Les églises catholiques, les temples réformés, les synagogues juives, les chapelles grecques et orthodoxes, les mosquées musulmanes, les coupoles chinoises bouddhistes, les sanctuaires des évocations spirites, les salles d’études des groupes théosophiques, occultistes, psychosophiques et anthroposophiques, les nefs de la nouvelle religion gallicane, tous les lieux de réunion des cultes si divers, qui se partageaient encore l’humanité, avaient été envahis par leurs fidèles en cette mémorable journée du vendredi 13 juillet, et, à Paris même, les masses entassées sous les portails ne permettaient plus à personne d’approcher des églises, à l’intérieur desquelles on aurait pu voir tous les croyants prosternés la face contre terre. Des prières étaient marmottées à voix basse. Mais les chants, les orgues, les cloches, tout se taisait. Les confessionnaux étaient enveloppés de pénitents attendant leur tour, comme en ces anciennes époques de foi sincère et naïve dont parlent les histoires du moyen âge.
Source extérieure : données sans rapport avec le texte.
(** What the heuristic returns holds the eight keys, and is true. *)
Lemma heuristic_truthy (text : str) (d : dict) :
  _heuristic_extract text = Ok (Some d) -> dict_truthy (Some d) = true.
Proof.
  unfold _heuristic_extract.
  repeat match goal with
         | |- context [match find_after ?t ?p with _ => _ end] =>
             destruct (find_after t p); [|discriminate]
         end.
  destruct (existsb truthy _); [|discriminate]. intros [= <-].
  unfold dict_truthy. apply negb_true_iff, bool_decide_eq_false. intros E.
  apply (f_equal (fun m : dict => m !! py "tribunal")) in E. cbv beta in E.
  by rewrite lookup_insert_eq in E.
Qed.

(** C7, as the code has it.  The strict reader is tried first and its
    result, when there is one, is the result; when it gives nothing, the
    block found in the reply and read again by the strict reader gives the
    result, when there is one; when both give nothing the result is what
    the heuristic gives on the text of the document. *)
Theorem C7_strategy_order (raw_text text : str) :
  (forall d, _parse_csv_output raw_text = Some d ->
             parse_reply raw_text text = Ok (Some d))
  /\ (forall d, _parse_csv_output raw_text = None ->
                embedded_parse raw_text = Some d ->
                parse_reply raw_text text = Ok (Some d))
  /\ (_parse_csv_output raw_text = None ->
      embedded_parse raw_text = None ->
      parse_reply raw_text text = _heuristic_extract text).
Proof.
  unfold parse_reply, embedded_parse. cbv zeta. repeat split.
  - intros d H. by rewrite H, (parse_csv_output_truthy raw_text d H).
  - intros d -> H. cbn [dict_truthy].
    destruct (_extract_csv_block raw_text) as [b|] eqn:Eb; [|done].
    rewrite (extract_csv_block_not_nil _ _ Eb). cbn [negb].
    by rewrite H, (parse_csv_output_truthy b d H).
  - intros -> H. cbn [dict_truthy].
    destruct (_extract_csv_block raw_text) as [b|] eqn:Eb.
    + rewrite (extract_csv_block_not_nil _ _ Eb). cbn [negb]. rewrite H.
      cbn [dict_truthy].
      destruct (_heuristic_extract text) as [[h|]|] eqn:Eh; [|done|done].
      by rewrite (heuristic_truthy text h Eh).
    + cbn [dict_truthy].
      destruct (_heuristic_extract text) as [[h|]|] eqn:Eh; [|done|done].
      by rewrite (heuristic_truthy text h Eh).
Qed.

Lemma C7_strategy_order_witness :
  let raw := [csv.QUOTECHAR] ++ py "Here it is:" ++ [LF] ++ py "a,b,c,d"
             ++ [LF] ++ py "1,2,3,4" in
  _parse_csv_output raw = None
  /\ exists d, embedded_parse raw = Some d
               /\ parse_reply raw (py "the document") = Ok (Some d).
Proof.
  intros raw.
  destruct (C7_strategy_order raw (py "the document")) as (_ & H & _).
  destruct (_parse_csv_output raw) as [d0|] eqn:E1; [absurd_shape E1|].
  destruct (embedded_parse raw) as [d|] eqn:E2; [|absurd_shape E2].
  split; [reflexivity|]. exists d. split; [reflexivity|]. exact (H d eq_refl eq_refl).
Defined.

(** C7 as stated fails for a reply without any comma: the strict reader
    takes the line for a line of values, and the heuristic is not
    consulted. *)
Lemma C7_counterexample :
  let raw := py "I could not find the fields" in
  let text := py "Disposed: dismissed on 12/03/2020" in
  count_char (chr 44) raw = 0
  /\ _extract_csv_block raw = None
  /\ fields_of (parse_reply raw text)
     = Some [Some raw; None; None; None; None; None; None; None]
  /\ fields_of (_heuristic_extract text)
     = Some [None; None; None; None; Some (py "dismissed on 12/03/2020");
             None; Some (py "12/03/2020"); None]
  /\ parse_reply raw text <> _heuristic_extract text.
Proof.
  intros raw text. split; [reflexivity|]. split; [reflexivity|].
  split; [by vm_compute|]. split; [by vm_compute|].
  intros H. apply (f_equal fields_of) in H. by vm_compute in H.
Qed.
Dans les rues, sur les boulevards, partout même silence. On ne criait plus, on ne vendait plus, on n’imprimait plus aucun journal. Dans les airs, aviateurs, aéronefs, hélicoptères, ballons dirigeables avaient disparu. Les seules voitures que l’on vit passer étaient les corbillards des pompes funèbres conduisant à l’incinération les premières victimes de la comète, déjà innombrables.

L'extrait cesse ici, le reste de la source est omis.